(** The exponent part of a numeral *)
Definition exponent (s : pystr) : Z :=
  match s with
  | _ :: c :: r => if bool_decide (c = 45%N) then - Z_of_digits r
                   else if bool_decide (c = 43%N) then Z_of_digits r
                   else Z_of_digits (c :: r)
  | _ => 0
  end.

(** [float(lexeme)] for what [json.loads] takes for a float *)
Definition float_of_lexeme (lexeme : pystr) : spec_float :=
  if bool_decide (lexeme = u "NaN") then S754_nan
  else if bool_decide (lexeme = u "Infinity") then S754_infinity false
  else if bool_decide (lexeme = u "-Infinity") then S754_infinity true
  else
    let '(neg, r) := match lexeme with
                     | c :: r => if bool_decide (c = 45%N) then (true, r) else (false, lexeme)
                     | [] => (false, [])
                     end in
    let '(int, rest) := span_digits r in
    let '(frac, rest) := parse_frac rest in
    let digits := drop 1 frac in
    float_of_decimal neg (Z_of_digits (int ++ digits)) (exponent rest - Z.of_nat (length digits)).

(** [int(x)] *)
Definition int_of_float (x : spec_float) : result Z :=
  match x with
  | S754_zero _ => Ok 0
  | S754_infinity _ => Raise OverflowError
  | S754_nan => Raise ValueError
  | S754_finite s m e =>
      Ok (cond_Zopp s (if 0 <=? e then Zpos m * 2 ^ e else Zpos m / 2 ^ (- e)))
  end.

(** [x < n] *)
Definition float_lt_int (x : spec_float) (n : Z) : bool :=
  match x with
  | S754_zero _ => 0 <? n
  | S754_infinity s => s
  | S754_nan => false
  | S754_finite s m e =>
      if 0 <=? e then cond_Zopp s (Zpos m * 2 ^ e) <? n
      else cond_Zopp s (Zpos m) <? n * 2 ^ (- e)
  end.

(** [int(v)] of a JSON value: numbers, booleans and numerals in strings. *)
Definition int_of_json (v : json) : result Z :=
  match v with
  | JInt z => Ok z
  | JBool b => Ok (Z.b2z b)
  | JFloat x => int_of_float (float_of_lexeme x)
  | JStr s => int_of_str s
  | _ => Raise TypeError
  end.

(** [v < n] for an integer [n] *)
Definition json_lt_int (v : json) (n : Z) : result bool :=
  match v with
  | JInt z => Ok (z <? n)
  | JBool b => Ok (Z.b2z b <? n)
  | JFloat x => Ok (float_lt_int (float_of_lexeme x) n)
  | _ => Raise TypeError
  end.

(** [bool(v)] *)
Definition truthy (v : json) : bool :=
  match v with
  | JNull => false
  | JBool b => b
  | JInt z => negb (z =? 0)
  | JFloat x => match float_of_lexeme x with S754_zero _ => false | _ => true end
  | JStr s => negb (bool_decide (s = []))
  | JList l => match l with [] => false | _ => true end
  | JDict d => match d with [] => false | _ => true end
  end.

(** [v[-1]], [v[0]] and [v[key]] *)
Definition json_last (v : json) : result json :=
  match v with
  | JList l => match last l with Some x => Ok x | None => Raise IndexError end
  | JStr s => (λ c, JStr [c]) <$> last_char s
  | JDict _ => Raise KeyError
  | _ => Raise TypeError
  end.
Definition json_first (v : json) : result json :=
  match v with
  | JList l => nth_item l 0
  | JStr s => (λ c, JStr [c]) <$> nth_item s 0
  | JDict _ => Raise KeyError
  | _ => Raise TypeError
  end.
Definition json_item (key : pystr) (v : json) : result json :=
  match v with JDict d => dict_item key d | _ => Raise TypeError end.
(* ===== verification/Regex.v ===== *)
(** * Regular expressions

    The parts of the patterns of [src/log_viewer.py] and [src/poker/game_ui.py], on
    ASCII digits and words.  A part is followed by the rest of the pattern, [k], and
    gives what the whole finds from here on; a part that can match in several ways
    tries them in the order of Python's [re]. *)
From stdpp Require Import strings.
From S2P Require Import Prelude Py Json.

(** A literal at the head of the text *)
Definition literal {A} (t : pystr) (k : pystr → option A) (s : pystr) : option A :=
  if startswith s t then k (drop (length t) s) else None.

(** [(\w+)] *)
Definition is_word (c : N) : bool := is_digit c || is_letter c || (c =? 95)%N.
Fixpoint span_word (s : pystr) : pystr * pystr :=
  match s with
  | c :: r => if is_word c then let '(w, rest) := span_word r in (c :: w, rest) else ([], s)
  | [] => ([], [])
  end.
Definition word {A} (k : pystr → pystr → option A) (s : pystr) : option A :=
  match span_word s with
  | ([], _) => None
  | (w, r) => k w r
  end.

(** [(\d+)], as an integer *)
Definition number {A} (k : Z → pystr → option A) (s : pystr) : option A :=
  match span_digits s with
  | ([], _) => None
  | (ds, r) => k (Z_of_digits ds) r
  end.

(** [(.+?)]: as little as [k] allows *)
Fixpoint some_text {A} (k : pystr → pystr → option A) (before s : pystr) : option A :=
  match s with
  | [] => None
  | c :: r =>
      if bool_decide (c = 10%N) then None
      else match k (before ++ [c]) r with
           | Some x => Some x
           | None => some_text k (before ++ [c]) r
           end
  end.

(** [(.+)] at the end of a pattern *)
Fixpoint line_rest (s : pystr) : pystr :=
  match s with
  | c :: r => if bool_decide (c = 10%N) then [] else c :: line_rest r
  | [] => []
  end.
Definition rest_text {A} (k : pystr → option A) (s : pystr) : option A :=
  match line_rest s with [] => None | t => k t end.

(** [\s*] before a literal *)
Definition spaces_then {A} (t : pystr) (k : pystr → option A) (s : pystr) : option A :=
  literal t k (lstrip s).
...
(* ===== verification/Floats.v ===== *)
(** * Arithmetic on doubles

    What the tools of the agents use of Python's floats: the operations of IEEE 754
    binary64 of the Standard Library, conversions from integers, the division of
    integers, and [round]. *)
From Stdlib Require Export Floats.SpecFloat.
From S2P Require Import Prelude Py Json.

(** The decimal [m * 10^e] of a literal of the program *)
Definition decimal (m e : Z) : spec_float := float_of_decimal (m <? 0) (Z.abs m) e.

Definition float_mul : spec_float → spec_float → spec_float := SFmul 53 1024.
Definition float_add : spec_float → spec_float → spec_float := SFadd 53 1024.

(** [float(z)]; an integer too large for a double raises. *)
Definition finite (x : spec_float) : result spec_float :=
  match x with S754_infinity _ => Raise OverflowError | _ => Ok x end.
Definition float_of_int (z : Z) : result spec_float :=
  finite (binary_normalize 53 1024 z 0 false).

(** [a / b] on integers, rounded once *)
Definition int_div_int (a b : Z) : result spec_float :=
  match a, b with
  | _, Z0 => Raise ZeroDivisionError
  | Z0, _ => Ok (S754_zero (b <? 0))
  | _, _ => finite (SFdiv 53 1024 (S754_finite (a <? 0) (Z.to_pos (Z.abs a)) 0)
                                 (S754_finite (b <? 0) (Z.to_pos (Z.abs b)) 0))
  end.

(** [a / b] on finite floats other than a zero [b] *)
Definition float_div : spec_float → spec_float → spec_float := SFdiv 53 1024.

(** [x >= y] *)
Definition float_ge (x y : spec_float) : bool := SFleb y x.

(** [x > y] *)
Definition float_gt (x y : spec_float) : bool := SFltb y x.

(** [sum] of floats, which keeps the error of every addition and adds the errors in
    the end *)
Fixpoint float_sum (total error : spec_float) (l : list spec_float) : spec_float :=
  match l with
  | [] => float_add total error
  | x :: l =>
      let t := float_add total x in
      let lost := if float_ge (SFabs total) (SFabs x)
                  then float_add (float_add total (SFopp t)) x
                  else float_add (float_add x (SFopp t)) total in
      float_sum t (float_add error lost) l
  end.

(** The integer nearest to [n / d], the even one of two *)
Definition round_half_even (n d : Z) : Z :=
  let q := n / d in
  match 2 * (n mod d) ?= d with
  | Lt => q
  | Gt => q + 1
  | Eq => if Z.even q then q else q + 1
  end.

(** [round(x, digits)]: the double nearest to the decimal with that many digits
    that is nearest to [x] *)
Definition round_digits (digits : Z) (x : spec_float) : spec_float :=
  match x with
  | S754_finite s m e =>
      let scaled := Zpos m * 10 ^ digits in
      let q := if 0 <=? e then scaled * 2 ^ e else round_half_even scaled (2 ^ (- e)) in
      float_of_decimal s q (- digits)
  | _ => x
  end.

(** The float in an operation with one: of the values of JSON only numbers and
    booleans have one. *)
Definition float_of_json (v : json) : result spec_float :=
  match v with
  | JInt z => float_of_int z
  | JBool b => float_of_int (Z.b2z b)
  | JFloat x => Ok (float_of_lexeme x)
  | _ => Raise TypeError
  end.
==
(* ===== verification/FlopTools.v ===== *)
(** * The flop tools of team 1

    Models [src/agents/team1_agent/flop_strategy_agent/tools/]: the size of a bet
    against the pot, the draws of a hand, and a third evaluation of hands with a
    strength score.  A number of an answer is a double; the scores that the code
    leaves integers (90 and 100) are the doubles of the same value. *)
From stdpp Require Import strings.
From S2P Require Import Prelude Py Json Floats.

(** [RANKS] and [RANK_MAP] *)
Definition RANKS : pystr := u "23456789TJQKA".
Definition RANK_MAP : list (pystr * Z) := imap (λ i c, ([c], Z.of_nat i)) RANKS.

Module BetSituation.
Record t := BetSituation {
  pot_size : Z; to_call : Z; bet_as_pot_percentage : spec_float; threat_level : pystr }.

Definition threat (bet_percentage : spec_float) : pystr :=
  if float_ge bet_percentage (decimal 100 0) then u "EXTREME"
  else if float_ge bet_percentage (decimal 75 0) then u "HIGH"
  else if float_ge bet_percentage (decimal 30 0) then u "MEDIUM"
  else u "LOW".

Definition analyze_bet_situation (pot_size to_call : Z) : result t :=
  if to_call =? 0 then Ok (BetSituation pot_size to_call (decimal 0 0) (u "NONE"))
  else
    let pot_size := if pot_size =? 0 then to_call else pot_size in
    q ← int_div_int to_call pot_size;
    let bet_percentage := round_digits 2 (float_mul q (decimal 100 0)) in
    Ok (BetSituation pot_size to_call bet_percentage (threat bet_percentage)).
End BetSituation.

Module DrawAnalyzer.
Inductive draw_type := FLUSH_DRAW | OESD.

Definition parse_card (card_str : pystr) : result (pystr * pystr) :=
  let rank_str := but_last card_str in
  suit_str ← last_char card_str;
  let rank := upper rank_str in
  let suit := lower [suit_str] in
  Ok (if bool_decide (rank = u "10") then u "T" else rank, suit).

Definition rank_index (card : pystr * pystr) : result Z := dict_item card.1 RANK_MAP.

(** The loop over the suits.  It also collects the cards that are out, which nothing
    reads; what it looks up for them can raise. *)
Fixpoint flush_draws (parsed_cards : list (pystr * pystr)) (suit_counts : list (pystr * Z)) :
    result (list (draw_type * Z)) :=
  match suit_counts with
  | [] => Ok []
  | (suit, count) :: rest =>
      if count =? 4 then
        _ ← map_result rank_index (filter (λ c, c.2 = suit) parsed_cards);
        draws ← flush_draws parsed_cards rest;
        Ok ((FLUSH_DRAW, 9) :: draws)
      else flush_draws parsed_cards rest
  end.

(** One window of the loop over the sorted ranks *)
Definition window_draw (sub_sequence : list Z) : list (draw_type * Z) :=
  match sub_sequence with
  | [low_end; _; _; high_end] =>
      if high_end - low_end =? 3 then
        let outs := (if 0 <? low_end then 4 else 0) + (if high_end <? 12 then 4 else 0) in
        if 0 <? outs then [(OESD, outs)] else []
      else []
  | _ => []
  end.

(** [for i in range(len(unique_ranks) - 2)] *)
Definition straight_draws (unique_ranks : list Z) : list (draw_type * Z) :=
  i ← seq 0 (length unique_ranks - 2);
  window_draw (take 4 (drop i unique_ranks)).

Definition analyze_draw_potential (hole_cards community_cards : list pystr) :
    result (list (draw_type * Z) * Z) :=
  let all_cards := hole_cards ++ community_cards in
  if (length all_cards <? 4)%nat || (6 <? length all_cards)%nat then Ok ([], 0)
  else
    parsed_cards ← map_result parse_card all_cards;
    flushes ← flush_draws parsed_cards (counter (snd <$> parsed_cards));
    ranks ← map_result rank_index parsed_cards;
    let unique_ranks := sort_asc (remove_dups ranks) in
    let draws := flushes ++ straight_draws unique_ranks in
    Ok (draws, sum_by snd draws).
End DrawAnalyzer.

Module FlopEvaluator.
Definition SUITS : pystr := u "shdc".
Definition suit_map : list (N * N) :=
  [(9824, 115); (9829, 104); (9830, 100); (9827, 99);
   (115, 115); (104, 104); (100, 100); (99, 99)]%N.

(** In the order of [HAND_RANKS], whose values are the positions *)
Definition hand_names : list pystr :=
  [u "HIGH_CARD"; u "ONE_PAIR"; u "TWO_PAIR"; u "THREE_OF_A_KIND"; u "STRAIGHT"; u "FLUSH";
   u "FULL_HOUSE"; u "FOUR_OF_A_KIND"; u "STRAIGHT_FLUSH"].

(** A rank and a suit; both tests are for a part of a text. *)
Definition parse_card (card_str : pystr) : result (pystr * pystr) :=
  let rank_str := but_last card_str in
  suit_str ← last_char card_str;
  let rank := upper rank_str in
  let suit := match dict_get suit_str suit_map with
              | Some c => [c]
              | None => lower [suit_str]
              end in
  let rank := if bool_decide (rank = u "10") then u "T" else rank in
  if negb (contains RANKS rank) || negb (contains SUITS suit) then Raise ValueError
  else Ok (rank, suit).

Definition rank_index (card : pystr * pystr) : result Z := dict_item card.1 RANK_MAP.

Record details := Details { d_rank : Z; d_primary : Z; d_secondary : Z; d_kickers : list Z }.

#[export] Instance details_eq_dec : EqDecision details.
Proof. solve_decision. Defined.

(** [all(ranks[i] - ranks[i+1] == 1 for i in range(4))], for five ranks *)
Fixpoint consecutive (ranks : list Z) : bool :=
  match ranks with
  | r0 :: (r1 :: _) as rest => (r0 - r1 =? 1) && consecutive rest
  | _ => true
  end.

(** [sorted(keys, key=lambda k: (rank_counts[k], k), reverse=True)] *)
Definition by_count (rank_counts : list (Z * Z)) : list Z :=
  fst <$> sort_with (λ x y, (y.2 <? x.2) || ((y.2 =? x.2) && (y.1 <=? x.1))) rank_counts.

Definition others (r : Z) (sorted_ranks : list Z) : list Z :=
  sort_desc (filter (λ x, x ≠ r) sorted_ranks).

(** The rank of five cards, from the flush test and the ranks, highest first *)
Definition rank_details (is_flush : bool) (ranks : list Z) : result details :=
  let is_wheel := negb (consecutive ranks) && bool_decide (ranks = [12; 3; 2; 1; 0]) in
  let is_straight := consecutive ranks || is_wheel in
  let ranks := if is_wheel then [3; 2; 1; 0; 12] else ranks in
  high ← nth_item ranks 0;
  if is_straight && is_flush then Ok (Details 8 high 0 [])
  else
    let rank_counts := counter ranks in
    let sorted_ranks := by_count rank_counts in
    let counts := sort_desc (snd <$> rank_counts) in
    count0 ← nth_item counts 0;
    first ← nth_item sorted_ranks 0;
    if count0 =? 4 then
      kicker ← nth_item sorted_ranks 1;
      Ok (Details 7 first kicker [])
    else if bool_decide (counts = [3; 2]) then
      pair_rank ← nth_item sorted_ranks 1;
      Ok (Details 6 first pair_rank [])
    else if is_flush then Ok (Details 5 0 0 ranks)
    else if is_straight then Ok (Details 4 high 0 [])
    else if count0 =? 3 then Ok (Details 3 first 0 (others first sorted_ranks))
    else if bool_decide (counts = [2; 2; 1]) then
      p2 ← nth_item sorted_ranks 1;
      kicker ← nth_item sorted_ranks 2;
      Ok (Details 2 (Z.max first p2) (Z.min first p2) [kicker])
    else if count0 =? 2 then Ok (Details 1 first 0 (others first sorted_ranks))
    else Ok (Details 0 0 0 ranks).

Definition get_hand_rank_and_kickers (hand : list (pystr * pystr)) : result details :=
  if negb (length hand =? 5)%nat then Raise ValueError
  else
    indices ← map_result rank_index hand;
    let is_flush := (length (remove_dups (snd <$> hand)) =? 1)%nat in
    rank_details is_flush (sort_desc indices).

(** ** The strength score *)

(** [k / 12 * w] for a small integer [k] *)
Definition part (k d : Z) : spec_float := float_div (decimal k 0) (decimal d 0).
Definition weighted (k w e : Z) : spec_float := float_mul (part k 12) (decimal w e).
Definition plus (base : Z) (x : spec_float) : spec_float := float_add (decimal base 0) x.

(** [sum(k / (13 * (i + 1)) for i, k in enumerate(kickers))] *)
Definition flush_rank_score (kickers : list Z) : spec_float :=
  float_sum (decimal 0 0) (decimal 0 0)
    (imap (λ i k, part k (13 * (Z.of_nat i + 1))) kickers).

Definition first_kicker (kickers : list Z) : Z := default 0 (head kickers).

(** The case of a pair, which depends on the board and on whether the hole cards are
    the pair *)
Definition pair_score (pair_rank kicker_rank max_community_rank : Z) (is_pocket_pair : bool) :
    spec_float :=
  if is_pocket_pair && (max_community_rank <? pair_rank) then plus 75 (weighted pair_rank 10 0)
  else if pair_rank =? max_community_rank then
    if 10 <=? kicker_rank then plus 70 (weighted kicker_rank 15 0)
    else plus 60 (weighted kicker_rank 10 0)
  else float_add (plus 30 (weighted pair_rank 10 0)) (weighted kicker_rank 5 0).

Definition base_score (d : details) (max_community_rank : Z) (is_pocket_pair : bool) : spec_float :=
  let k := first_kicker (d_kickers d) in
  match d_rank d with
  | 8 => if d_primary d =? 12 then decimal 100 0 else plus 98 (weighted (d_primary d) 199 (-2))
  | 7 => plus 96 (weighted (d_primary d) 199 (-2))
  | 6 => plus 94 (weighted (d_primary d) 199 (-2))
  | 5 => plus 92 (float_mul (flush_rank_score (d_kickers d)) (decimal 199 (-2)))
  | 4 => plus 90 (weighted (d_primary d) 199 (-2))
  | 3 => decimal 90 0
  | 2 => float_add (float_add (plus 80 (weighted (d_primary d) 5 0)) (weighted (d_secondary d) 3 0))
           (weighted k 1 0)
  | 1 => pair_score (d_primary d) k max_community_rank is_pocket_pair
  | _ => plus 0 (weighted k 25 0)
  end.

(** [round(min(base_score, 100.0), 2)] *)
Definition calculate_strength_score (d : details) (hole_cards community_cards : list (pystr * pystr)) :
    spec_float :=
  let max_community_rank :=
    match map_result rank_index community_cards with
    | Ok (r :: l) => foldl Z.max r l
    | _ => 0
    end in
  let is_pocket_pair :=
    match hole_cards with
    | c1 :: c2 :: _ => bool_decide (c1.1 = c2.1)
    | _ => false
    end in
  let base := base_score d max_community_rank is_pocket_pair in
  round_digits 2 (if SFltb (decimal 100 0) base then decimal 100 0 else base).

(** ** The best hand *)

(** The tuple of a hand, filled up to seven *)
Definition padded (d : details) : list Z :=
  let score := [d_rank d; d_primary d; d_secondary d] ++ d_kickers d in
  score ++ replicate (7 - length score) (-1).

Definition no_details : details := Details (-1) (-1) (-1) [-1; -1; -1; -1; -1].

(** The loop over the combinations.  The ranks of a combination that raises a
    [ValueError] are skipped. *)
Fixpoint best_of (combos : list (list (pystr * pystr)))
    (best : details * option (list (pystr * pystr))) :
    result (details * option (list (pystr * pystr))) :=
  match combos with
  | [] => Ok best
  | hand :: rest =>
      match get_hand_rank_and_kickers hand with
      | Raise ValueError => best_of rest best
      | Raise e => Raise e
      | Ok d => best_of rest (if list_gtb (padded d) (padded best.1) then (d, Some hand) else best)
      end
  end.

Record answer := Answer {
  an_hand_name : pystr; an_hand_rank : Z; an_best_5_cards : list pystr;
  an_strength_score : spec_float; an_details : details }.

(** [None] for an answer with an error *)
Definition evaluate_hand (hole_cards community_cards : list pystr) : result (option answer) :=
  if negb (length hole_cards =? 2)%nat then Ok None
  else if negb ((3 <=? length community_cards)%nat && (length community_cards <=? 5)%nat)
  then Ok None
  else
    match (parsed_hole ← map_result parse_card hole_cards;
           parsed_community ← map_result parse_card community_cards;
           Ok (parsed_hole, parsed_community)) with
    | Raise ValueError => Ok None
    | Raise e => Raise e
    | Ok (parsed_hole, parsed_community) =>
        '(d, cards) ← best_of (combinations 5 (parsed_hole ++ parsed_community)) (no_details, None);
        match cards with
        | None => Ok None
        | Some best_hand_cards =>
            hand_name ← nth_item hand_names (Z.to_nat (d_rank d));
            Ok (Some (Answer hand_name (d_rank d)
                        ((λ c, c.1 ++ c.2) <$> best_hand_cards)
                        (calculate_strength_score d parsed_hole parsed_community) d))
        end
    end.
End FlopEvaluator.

§ AIM OF THE EXERCISE: Your answer should consist solely of the lines above from the line with "else if bool_decide (counts = [3;" to the line with "else if is_straight", both included, reproduced exactly.

§ SOLUTION BELOW:
    else if bool_decide (counts = [3; 2]) then
      pair_rank ← nth_item sorted_ranks 1;
      Ok (Details 6 first pair_rank [])
    else if is_flush then Ok (Details 5 0 0 ranks)
    else if is_straight then Ok (Details 4 high 0 [])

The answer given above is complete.